» Saved data entries
- Opening Delimiter -

(** * A shallow embedding of the YARP lexer ([ext/yarp/yarp.c], [yarp.h])

    The C lexer walks a byte buffer with two pointers ([current.start],
    [current.end]) and a stack of lex modes.  Pointers into the source are
    modelled as offsets (of type [Z]) from [parser->start]; the source is a
    list of bytes; the mode stack is the inline array of
    [YP_LEX_STACK_SIZE] slots together with the heap nodes that
    [push_lex_mode] allocates past it.

    Two places of the C code can read memory that the program never wrote:
    the node that [push_lex_mode] allocates with [malloc] (it is never
    filled in), and the byte before the buffer that the [=begin] test reads
    when [=] is the first byte.  Both are undefined behaviour in C; the
    embedding makes the lexer return [None] there.

    The lexer relies on a NUL sentinel at [parser->end], the byte that
    follows the buffer: a read at the offset [length source] yields [0].
    What lies after the sentinel is not part of the buffer (the host maps
    the file, and the rest of the last page is zero only when the size of
    the file is not a multiple of the page size); [byte_at] yields [0]
    there as well, which is one possible content of that memory.  The
    theorems on the end of the token stream (C1), on the offsets of the
    tokens (C8) and on the literal modes at the end of the buffer (X6) are
    therefore stated for calls that are entered with the cursor on the
    sentinel or before it. *)

From Stdlib Require Import ZArith Lia Bool Ascii String.
From stdpp Require Import base option list.
(** * The goal-agent dashboard page (src/app/page.tsx)

    A shallow embedding of the page component [Home]: its formatting
    helpers, the derived log feed, and the run controller
    ([startAgent], [stopAgent], [handleSubmit]) together with the timers
    the controller suspends on.

    The module [@/lib/agent] (the types of the agent state, the functions
    [initializeAgentState] and [stepAgent], the constant
    [AgentConstants.MAX_ITERATIONS]) is imported by the page and is not part
    of it.  Its types are written down from the data model of the spec; its
    functions and its constant are parameters of the development. *)

From stdpp Require Import base numbers option list sorting gmap strings fin_maps.
From Stdlib Require Import Ascii.

Local Open Scope Z_scope.

(** ** Strings

    Text typed by the user is a JavaScript string: a sequence of UTF-16 code
    units.  The literals of the source (enum tags, labels) are ASCII and are
    kept as [string]. *)

Definition jsstring : Type := list N.

Definition js_of_string (s : string) : jsstring :=
  (fun c => N_of_ascii c) <$> String.list_ascii_of_string s.

(** [WhiteSpace] and [LineTerminator] code points of ECMAScript, the ones
    [String.prototype.trim] strips.  All of them are single code units. *)
Definition isWhiteSpace (c : N) : bool :=
  ((9 <=? c) && (c <=? 13) || (c =? 32) || (c =? 160) || (c =? 5760)
   || (8192 <=? c) && (c <=? 8202) || (c =? 8232) || (c =? 8233)
   || (c =? 8239) || (c =? 8287) || (c =? 12288) || (c =? 65279))%N.

Fixpoint trimStart (s : jsstring) : jsstring :=
  match s with
  | [] => []
  | c :: s' => if isWhiteSpace c then trimStart s' else s
  end.

Definition trimEnd (s : jsstring) : jsstring := rev (trimStart (rev s)).

Definition trim (s : jsstring) : jsstring := trimEnd (trimStart s).

(** Truthiness of a string: only the empty string is falsy. *)
Definition truthy (s : jsstring) : bool :=
  match s with [] => false | _ :: _ => true end.

(** A string that is not empty and neither starts nor ends with a
    whitespace character. *)
Definition clean (s : jsstring) : Prop :=
  (exists c, head s = Some c /\ isWhiteSpace c = false)
  /\ (exists c, last s = Some c /\ isWhiteSpace c = false).

(** ** Data model of [@/lib/agent] *)

Inductive AgentTaskStatus := pending | in_progress | completed | blocked.
Inductive Confidence := low | medium | high.
Inductive AgentTopic := analysis | plan | execution | reflection | summary.

(** The string each enum value is at run time. *)
Definition status_tag (s : AgentTaskStatus) : string :=
  match s with
  | pending => "pending"
  | in_progress => "in-progress"
  | completed => "completed"
  | blocked => "blocked"
  end.

Definition confidence_tag (c : Confidence) : string :=
  match c with low => "low" | medium => "medium" | high => "high" end.

Definition topic_tag (t : AgentTopic) : string :=
  match t with
  | analysis => "analysis"
  | plan => "plan"
  | execution => "execution"
  | reflection => "reflection"
  | summary => "summary"
  end.

(** Modelled from the spec: the record types of [@/lib/agent], which the page
    imports; fields and enum values as in the spec's data model table.
    Numbers that count or stamp (iteration, timestamp, the metrics) are
    integers. *)
Record AgentTask := {
  task_id : jsstring;
  title : jsstring;
  detail : jsstring;
  status : AgentTaskStatus;
  insights : list jsstring
}.

Record AgentAssumption := {
  assumption_id : jsstring;
  statement : jsstring;
  confidence : Confidence
}.

Record AgentLog := {
  log_id : jsstring;
  topic : AgentTopic;
  message : jsstring;
  timestamp : Z
}.

Record AgentMetrics := {
  completionRate : Z;
  momentum : Z;
  blockedCount : Z;
  focus : jsstring
}.

Record AgentState := {
  goal : jsstring;
  iteration : Z;
  tasks : list AgentTask;
  assumptions : list AgentAssumption;
  logs : list AgentLog;
  metrics : AgentMetrics;
  isComplete : bool;
  isStalled : bool;
  resultSummary : option jsstring
}.

(** ** Formatting helpers *)

Module Format.

(** The keys of the CSS module [styles] the helpers select. *)
Inductive Style :=
  | confidenceHigh | confidenceMedium | confidenceLow
  | taskStatusCompleted | taskStatusActive | taskStatusBlocked
  | taskStatusPending
  | topicAnalysis | topicPlan | topicExecution | topicReflection
  | topicSummary.

(** The label tables are object literals; the maps below are their own
    properties.  What indexing a table by a tag gives is [read], further
    down. *)
Definition statusLabels : gmap string string :=
  <["pending" := "Pending"]>
  (<["in-progress" := "In Progress"]>
  (<["completed" := "Completed"]>
  (<["blocked" := "Blocked"]> ∅))).

Definition topicLabels : gmap string string :=
  <["analysis" := "Analysis"]>
  (<["plan" := "Planning"]>
  (<["execution" := "Execution"]>
  (<["reflection" := "Reflection"]>
  (<["summary" := "Summary"]> ∅)))).

(** The own property names of [Object.prototype], which an object literal
    inherits from. *)
Definition objectPrototypeKeys : list string :=
  ["constructor"; "__defineGetter__"; "__defineSetter__"; "hasOwnProperty";
   "__lookupGetter__"; "__lookupSetter__"; "isPrototypeOf";
   "propertyIsEnumerable"; "toString"; "valueOf"; "__proto__";
   "toLocaleString"].

(** What [table[key]] evaluates to: the label the table has for the key,
    else the member of [Object.prototype] of that name, else
    [undefined]. *)
Inductive Member :=
  | Label (text : string)
  | Inherited (name : string)
  | Undefined.

Definition read (table : gmap string string) (key : string) : Member :=
  match table !! key with
  | Some text => Label text
  | None =>
      if bool_decide (key ∈ objectPrototypeKeys) then Inherited key
      else Undefined
  end.

(** The helpers compare the run-time tag, so they are defined on every
    string, not only on the tags of the enum. *)
Definition confidenceClass (confidence : string) : Style :=
  if String.eqb confidence "high" then confidenceHigh
  else if String.eqb confidence "medium" then confidenceMedium
  else confidenceLow.

Definition taskStatusClass (status : string) : Style :=
  if String.eqb status "completed" then taskStatusCompleted
  else if String.eqb status "in-progress" then taskStatusActive
  else if String.eqb status "blocked" then taskStatusBlocked
  else taskStatusPending.
(** * theclaude: log scanning, version resolution and file recovery

    A shallow embedding of [theclaude/scanner.py], [theclaude/recovery.py]
    and the records of [theclaude/models.py], followed by the properties
    of the specification that were settled against it.

    Conventions of the embedding.
    - A Python [str] is a [string]: the sequence of the bytes of its UTF-8
      encoding, so that [len(s.encode('utf-8'))] is [String.length s].
    - A [datetime] is its instant on the time line, a [Z]; the order on
      [Z] is the order Python uses between datetimes of one awareness.
    - Library calls are not re-implemented beyond what the code relies on:
      [json.loads] has already been applied to every line of a log,
      [datetime.fromisoformat] and the wall clock are parameters, and the
      file system is an interface with one in-memory instance.
    - The diagnostic sink ([console.print], [Progress]) is left out. *)

From Stdlib Require Import ZArith List String Ascii Bool Arith Lia.
From Stdlib Require Import Permutation Sorted.
Import ListNotations.
Set Warnings "-register-all".
Local Open Scope string_scope.
Local Open Scope list_scope.

(** ** Strings *)

Module Str.

Fixpoint take (n : nat) (s : string) : string :=
  match n, s with
  | S n', String c s' => String c (take n' s')
  | _, _ => EmptyString
  end.

Fixpoint drop (n : nat) (s : string) : string :=
  match n, s with
  | S n', String _ s' => drop n' s'
  | _, _ => s
  end.

(** [s.startswith(p)] *)
Fixpoint startswith (p s : string) : bool :=
  match p, s with
  | EmptyString, _ => true
  | String a p', String b s' => Ascii.eqb a b && startswith p' s'
  | String _ _, EmptyString => false
  end.

(** [p in s] between two strings: [p] occurs in [s]. *)
Fixpoint contains (p s : string) : bool :=
  startswith p s ||
  match s with
  | EmptyString => false
  | String _ s' => contains p s'
  end.

(** [s.split(sep)] for a one-character separator; the result is never
    empty, and consecutive separators give empty fields. *)
Fixpoint split (sep : ascii) (s : string) : list string :=
  match s with
  | EmptyString => [EmptyString]
  | String c s' =>
      if Ascii.eqb c sep then EmptyString :: split sep s'
      else match split sep s' with
           | [] => [String c EmptyString]
           | w :: ws => String c w :: ws
           end
  end.

(** [s.replace(c, r)] for a one-character pattern: every occurrence. *)
Fixpoint replace (c : ascii) (r : string) (s : string) : string :=
  match s with
  | EmptyString => EmptyString
  | String a s' =>
      if Ascii.eqb a c then (r ++ replace c r s')%string else String a (replace c r s')
  end.

(** [s.lstrip(c)] and the number of characters it removes. *)
Fixpoint lstrip (c : ascii) (s : string) : string :=
  match s with
  | String a s' => if Ascii.eqb a c then lstrip c s' else s
  | EmptyString => EmptyString
  end.

(** [s.rfind(c)]: the index of the last occurrence, [None] for [-1]. *)
Fixpoint rfind (c : ascii) (s : string) : option nat :=
  match s with
  | EmptyString => None
  | String a s' =>
      match rfind c s' with
      | Some i => Some (S i)
      | None => if Ascii.eqb a c then Some 0 else None
      end
  end.

Definition mem (s : string) (l : list string) : bool :=
  existsb (String.eqb s) l.

End Str.

(** ** Exceptions *)

Inductive exn_class :=
| JSONDecodeError | KeyError | TypeError | AttributeError | ValueError
| OSError
| Untyped.

Record exn := mkExn { exn_cls : exn_class; exn_msg : string }.

Definition exn_class_eqb (a b : exn_class) : bool :=
  match a, b with
  | JSONDecodeError, JSONDecodeError | KeyError, KeyError
  | TypeError, TypeError | AttributeError, AttributeError
  | ValueError, ValueError | OSError, OSError | Untyped, Untyped => true
  | _, _ => false
  end.
(** The lowercase mappings to one code point, as runs
    [(first, last, step, delta)]: the code points [first], [first + step],
    ... up to [last] map to themselves plus [delta]. *)
Definition lowercase_runs : list (N * N * N * Z) :=
  [(65, 90, 1, 32%Z); (192, 214, 1, 32%Z); (216, 222, 1, 32%Z); (256, 302, 2, 1%Z);
   (306, 310, 2, 1%Z); (313, 327, 2, 1%Z); (330, 374, 2, 1%Z); (376, 376, 1, (-121)%Z);
   (377, 381, 2, 1%Z); (385, 385, 1, 210%Z); (386, 388, 2, 1%Z); (390, 390, 1, 206%Z);
   (391, 391, 1, 1%Z); (393, 394, 1, 205%Z); (395, 395, 1, 1%Z); (398, 398, 1, 79%Z);
   (399, 399, 1, 202%Z); (400, 400, 1, 203%Z); (401, 401, 1, 1%Z); (403, 403, 1, 205%Z);
   (404, 404, 1, 207%Z); (406, 406, 1, 211%Z); (407, 407, 1, 209%Z); (408, 408, 1, 1%Z);
   (412, 412, 1, 211%Z); (413, 413, 1, 213%Z); (415, 415, 1, 214%Z); (416, 420, 2, 1%Z);
   (422, 422, 1, 218%Z); (423, 423, 1, 1%Z); (425, 425, 1, 218%Z); (428, 428, 1, 1%Z);
   (430, 430, 1, 218%Z); (431, 431, 1, 1%Z); (433, 434, 1, 217%Z); (435, 437, 2, 1%Z);
   (439, 439, 1, 219%Z); (440, 440, 1, 1%Z); (444, 444, 1, 1%Z); (452, 452, 1, 2%Z);
   (453, 453, 1, 1%Z); (455, 455, 1, 2%Z); (456, 456, 1, 1%Z); (458, 458, 1, 2%Z);
   (459, 475, 2, 1%Z); (478, 494, 2, 1%Z); (497, 497, 1, 2%Z); (498, 500, 2, 1%Z);
   (502, 502, 1, (-97)%Z); (503, 503, 1, (-56)%Z); (504, 542, 2, 1%Z); (544, 544, 1, (-130)%Z);
   (546, 562, 2, 1%Z); (570, 570, 1, 10795%Z); (571, 571, 1, 1%Z); (573, 573, 1, (-163)%Z);
   (574, 574, 1, 10792%Z); (577, 577, 1, 1%Z); (579, 579, 1, (-195)%Z); (580, 580, 1, 69%Z);
   (581, 581, 1, 71%Z); (582, 590, 2, 1%Z); (880, 882, 2, 1%Z); (886, 886, 1, 1%Z);
   (895, 895, 1, 116%Z); (902, 902, 1, 38%Z); (904, 906, 1, 37%Z); (908, 908, 1, 64%Z);
   (910, 911, 1, 63%Z); (913, 929, 1, 32%Z); (931, 939, 1, 32%Z); (975, 975, 1, 8%Z);
   (984, 1006, 2, 1%Z); (1012, 1012, 1, (-60)%Z); (1015, 1015, 1, 1%Z); (1017, 1017, 1, (-7)%Z);
   (1018, 1018, 1, 1%Z); (1021, 1023, 1, (-130)%Z); (1024, 1039, 1, 80%Z);
   (1040, 1071, 1, 32%Z); (1120, 1152, 2, 1%Z); (1162, 1214, 2, 1%Z); (1216, 1216, 1, 15%Z);
   (1217, 1229, 2, 1%Z); (1232, 1326, 2, 1%Z); (1329, 1366, 1, 48%Z); (4256, 4293, 1, 7264%Z);
   (4295, 4295, 1, 7264%Z); (4301, 4301, 1, 7264%Z); (5024, 5103, 1, 38864%Z);
   (5104, 5109, 1, 8%Z); (7312, 7354, 1, (-3008)%Z); (7357, 7359, 1, (-3008)%Z);
   (7680, 7828, 2, 1%Z); (7838, 7838, 1, (-7615)%Z); (7840, 7934, 2, 1%Z);
   (7944, 7951, 1, (-8)%Z); (7960, 7965, 1, (-8)%Z); (7976, 7983, 1, (-8)%Z);
   (7992, 7999, 1, (-8)%Z); (8008, 8013, 1, (-8)%Z); (8025, 8031, 2, (-8)%Z);
   (8040, 8047, 1, (-8)%Z); (8072, 8079, 1, (-8)%Z); (8088, 8095, 1, (-8)%Z);
   (8104, 8111, 1, (-8)%Z); (8120, 8121, 1, (-8)%Z); (8122, 8123, 1, (-74)%Z);
   (8124, 8124, 1, (-9)%Z); (8136, 8139, 1, (-86)%Z); (8140, 8140, 1, (-9)%Z);
   (8152, 8153, 1, (-8)%Z); (8154, 8155, 1, (-100)%Z); (8168, 8169, 1, (-8)%Z);
   (8170, 8171, 1, (-112)%Z); (8172, 8172, 1, (-7)%Z); (8184, 8185, 1, (-128)%Z);
   (8186, 8187, 1, (-126)%Z); (8188, 8188, 1, (-9)%Z); (8486, 8486, 1, (-7517)%Z);
   (8490, 8490, 1, (-8383)%Z); (8491, 8491, 1, (-8262)%Z); (8498, 8498, 1, 28%Z);
   (8544, 8559, 1, 16%Z); (8579, 8579, 1, 1%Z); (9398, 9423, 1, 26%Z); (11264, 11311, 1, 48%Z);
   (11360, 11360, 1, 1%Z); (11362, 11362, 1, (-10743)%Z); (11363, 11363, 1, (-3814)%Z);
   (11364, 11364, 1, (-10727)%Z); (11367, 11371, 2, 1%Z); (11373, 11373, 1, (-10780)%Z);
   (11374, 11374, 1, (-10749)%Z); (11375, 11375, 1, (-10783)%Z); (11376, 11376, 1, (-10782)%Z);
   (11378, 11378, 1, 1%Z); (11381, 11381, 1, 1%Z); (11390, 11391, 1, (-10815)%Z);
   (11392, 11490, 2, 1%Z); (11499, 11501, 2, 1%Z); (11506, 11506, 1, 1%Z);
   (42560, 42604, 2, 1%Z); (42624, 42650, 2, 1%Z); (42786, 42798, 2, 1%Z);
   (42802, 42862, 2, 1%Z); (42873, 42875, 2, 1%Z); (42877, 42877, 1, (-35332)%Z);
   (42878, 42886, 2, 1%Z); (42891, 42891, 1, 1%Z); (42893, 42893, 1, (-42280)%Z);
   (42896, 42898, 2, 1%Z); (42902, 42920, 2, 1%Z); (42922, 42922, 1, (-42308)%Z);
   (42923, 42923, 1, (-42319)%Z); (42924, 42924, 1, (-42315)%Z); (42925, 42925, 1, (-42305)%Z);
   (42926, 42926, 1, (-42308)%Z); (42928, 42928, 1, (-42258)%Z); (42929, 42929, 1, (-42282)%Z);
   (42930, 42930, 1, (-42261)%Z); (42931, 42931, 1, 928%Z); (42932, 42946, 2, 1%Z);
   (42948, 42948, 1, (-48)%Z); (42949, 42949, 1, (-42307)%Z); (42950, 42950, 1, (-35384)%Z);
   (42951, 42953, 2, 1%Z); (42960, 42960, 1, 1%Z); (42966, 42968, 2, 1%Z);
   (42997, 42997, 1, 1%Z); (65313, 65338, 1, 32%Z); (66560, 66599, 1, 40%Z);
   (66736, 66771, 1, 40%Z); (66928, 66938, 1, 39%Z); (66940, 66954, 1, 39%Z);
   (66956, 66962, 1, 39%Z); (66964, 66965, 1, 39%Z); (68736, 68786, 1, 64%Z);
   (71840, 71871, 1, 32%Z); (93760, 93791, 1, 32%Z); (125184, 125217, 1, 34%Z)].
(** X7.  What [process_folder] prints, line for line: for each regular
    file with a supported suffix, in listing order, "Processing" with
    its name and then either "Saved" with the output path or "Error"
    with its name and the exception of its extractor, of opening the
    output file, or [UnicodeEncodeError]; for any other entry, nothing.
    With the suffix test of the loop, the unsupported-format error of
    [preprocess_document] is never among them. *)
Theorem process_folder_log L F st folder_path output_folder entries :
  mkdir_exist_ok F output_folder = Ok tt →
  iterdir F folder_path = Ok entries →
  (∃ st' names,
     process_folder L F st folder_path output_folder = (st', Ok names)
     ∧ st_log st'
       = st_log st
         ++ flat_map (entry_log L F folder_path output_folder) entries)
  ∧ (∀ e, selected e = true →
          ∃ f, format_suffix f = suffix_of_name (entry_name e)
               ∧ format_of (input_path folder_path (entry_name e)) = Some f).
Proof.
  intros Hmk Hls. split.
  - unfold process_folder. rewrite Hmk, Hls.
    destruct (process_entries_spec L F folder_path output_folder entries st [])
      as (st' & -> & Hlog & _).
    by eexists _, _.
  - intros e. apply selected_format.
Qed.

Lemma process_folder_log_witness :
  ∃ st' names,
    process_folder demo_library demo_filesystem empty_state
                   (py "docs") (py "output") = (st', Ok names)
    ∧ st_log st'
      = [LogProcessing (py "broken.pdf");
         LogError (py "broken.pdf")
           (DecoderError (py "No /Root object! - Is this really a PDF?"));
         LogProcessing (py "b.docx");
         LogSaved (py "output/b_normalized.json")].
Proof.
  destruct (process_folder_log demo_library demo_filesystem empty_state
              (py "docs") (py "output")
              [ {| entry_name := py "broken.pdf"; entry_is_file := true |};
                {| entry_name := py "b.docx"; entry_is_file := true |} ]
              eq_refl eq_refl) as [Hrun _].
  exact Hrun.
Defined.

(** X8.  [process_folder] writes nowhere but to the output files of
    the entries it takes up: a path that is not
    [<output>/<stem>_normalized.json] for a regular file of the listing
    with a supported suffix holds afterwards what it held before, and
    no file that was there is gone. *)
Theorem process_folder_touches_only_outputs
    L F st folder_path output_folder entries st' names :
  iterdir F folder_path = Ok entries →
  process_folder L F st folder_path output_folder = (st', Ok names) →
  (∀ p, (∀ e, e ∈ entries → selected e = true →
              p ≠ output_path output_folder (entry_name e)) →
        dict_get p (st_files st') = dict_get p (st_files st))
  ∧ (∀ p, is_Some (dict_get p (st_files st)) →
          is_Some (dict_get p (st_files st'))).
Proof.
  intros Hls Hrun. unfold process_folder in Hrun.
  destruct (mkdir_exist_ok F output_folder); [|discriminate Hrun].
  rewrite Hls in Hrun.
  destruct (process_entries_spec L F folder_path output_folder entries st [])
    as (st1 & Hfold & _ & Hframe & Hkeep).
  rewrite Hfold in Hrun. injection Hrun as <- _. by split.
Qed.

Lemma process_folder_touches_only_outputs_witness :
  dict_get (py "output/notes.txt")
    (st_files (process_folder demo_library demo_filesystem notes_state
                 (py "docs") (py "output")).1)
  = Some (py "keep me").
Proof.
  pose proof (proj1 (process_folder_touches_only_outputs demo_library
                       demo_filesystem notes_state (py "docs") (py "output")
                       [ {| entry_name := py "broken.pdf";
                            entry_is_file := true |};
                         {| entry_name := py "b.docx";
                            entry_is_file := true |} ]
                       (process_folder demo_library demo_filesystem
                          notes_state (py "docs") (py "output")).1
                       [py "b.docx"] eq_refl eq_refl)
                (py "output/notes.txt")) as Hkept.
  apply Hkept. intros e He _.
  repeat (apply elem_of_cons in He as [->|He]; [by vm_compute|]).
  by apply elem_of_nil in He.
Defined.

(** ** Output files *)

Lemma dict_set_set {V} k (v1 v2 : V) d :
  dict_set k v2 (dict_set k v1 d) = dict_set k v2 d.
Proof.
  induction d as [|[k' v'] d IH]; cbn [dict_set].
  - by rewrite bool_decide_eq_true_2.
  - case_bool_decide as Hk; cbn [dict_set].
    + by rewrite bool_decide_eq_true_2.
    + rewrite bool_decide_eq_false_2 by done. by rewrite IH.
Qed.

Lemma path_join_inj d x y : path_join d x = path_join d y → x = y.
Proof.
  unfold path_join. destruct (bool_decide (d = py ".")); [done|].
  destruct (endswith d [slash]); intros H.
  - by apply app_inv_head in H.
  - by apply app_inv_head, app_inv_head in H.
Qed.

Lemma stem_suffix name : stem_of_name name ++ suffix_of_name name = name.
Proof.
  unfold stem_of_name, suffix_of_name.
  destruct ((0 <? rfind dot name)%Z && _).
  - apply take_drop.
  - apply app_nil_r.
Qed.

Lemma output_path_eq_iff output_folder n1 n2 :
  output_path output_folder n1 = output_path output_folder n2
  ↔ stem_of_name n1 = stem_of_name n2.
Proof.
  unfold output_path. split; [|by intros ->].
  intros H. apply path_join_inj in H. by apply app_inv_tail in H.
Qed.
(** * QueryBuilder: a SQL template renderer (querybuilder.py)

    A shallow embedding of [QueryBuilder.__init__] and [QueryBuilder.render]
    together with the library functions they call: [str.strip],
    [str.split], the [%] formatting of the statement header, and [re.sub]
    for the two comment patterns.  The templating engine (jinja2) is an
    external collaborator; it is kept abstract behind the [Engine]
    interface, and a small interpolation-only instance is provided to run
    the documented examples. *)

From Stdlib Require Import ZArith String Ascii List DecimalString DecimalNat.
From Stdlib Require Import Sorted Lia.
From stdpp Require Import base gmap strings list.
(** * Bakery sales dashboard: classifier and aggregation queries

    A shallow embedding of [pages/07_수행평가.py]: the loader [load_data],
    the item classifier [map_item_category] and the pandas pipelines of the
    two dashboard tabs, with the properties the specification states about
    them.

    Conventions.
    - A Python [str] is a [string] whose characters are read as code points
      below 256; [lower] and [strip] follow [str.lower] and [str.strip] on
      that range.
    - A DataFrame is the list of its rows in index order; a cell that pandas
      holds as NaN is [None].
    - An expression that raises is a value [Raise e] of type [result]. *)

From Stdlib Require Import String Ascii List ZArith Lia Bool Permutation OrderedTypeEx.
From stdpp Require Import gmap strings list sorting.

Import ListNotations.

(** ** Python strings *)

Module PyStr.

Definition code (c : ascii) : nat := nat_of_ascii c.

(** [str.lower] on one code point: A-Z, and the Latin-1 capitals
    U+00C0..U+00DE without the multiplication sign U+00D7. *)
Definition lower_char (c : ascii) : ascii :=
  let n := code c in
  if ((65 <=? n) && (n <=? 90))
     || ((192 <=? n) && (n <=? 222) && negb (n =? 215))
  then ascii_of_nat (n + 32)
  else c.

Fixpoint lower (s : string) : string :=
  match s with
  | EmptyString => EmptyString
  | String c t => String (lower_char c) (lower t)
  end.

- Closing Delimiter -

» PROBLEM DESCRIPTION
An exact copy of the data is needed, running from its first line through the line that holds "[current.end]) and a", and nothing beyond that.

» TASK RESPONSE
(** * A shallow embedding of the YARP lexer ([ext/yarp/yarp.c], [yarp.h])

    The C lexer walks a byte buffer with two pointers ([current.start],
    [current.end]) and a stack of lex modes.  Pointers into the source are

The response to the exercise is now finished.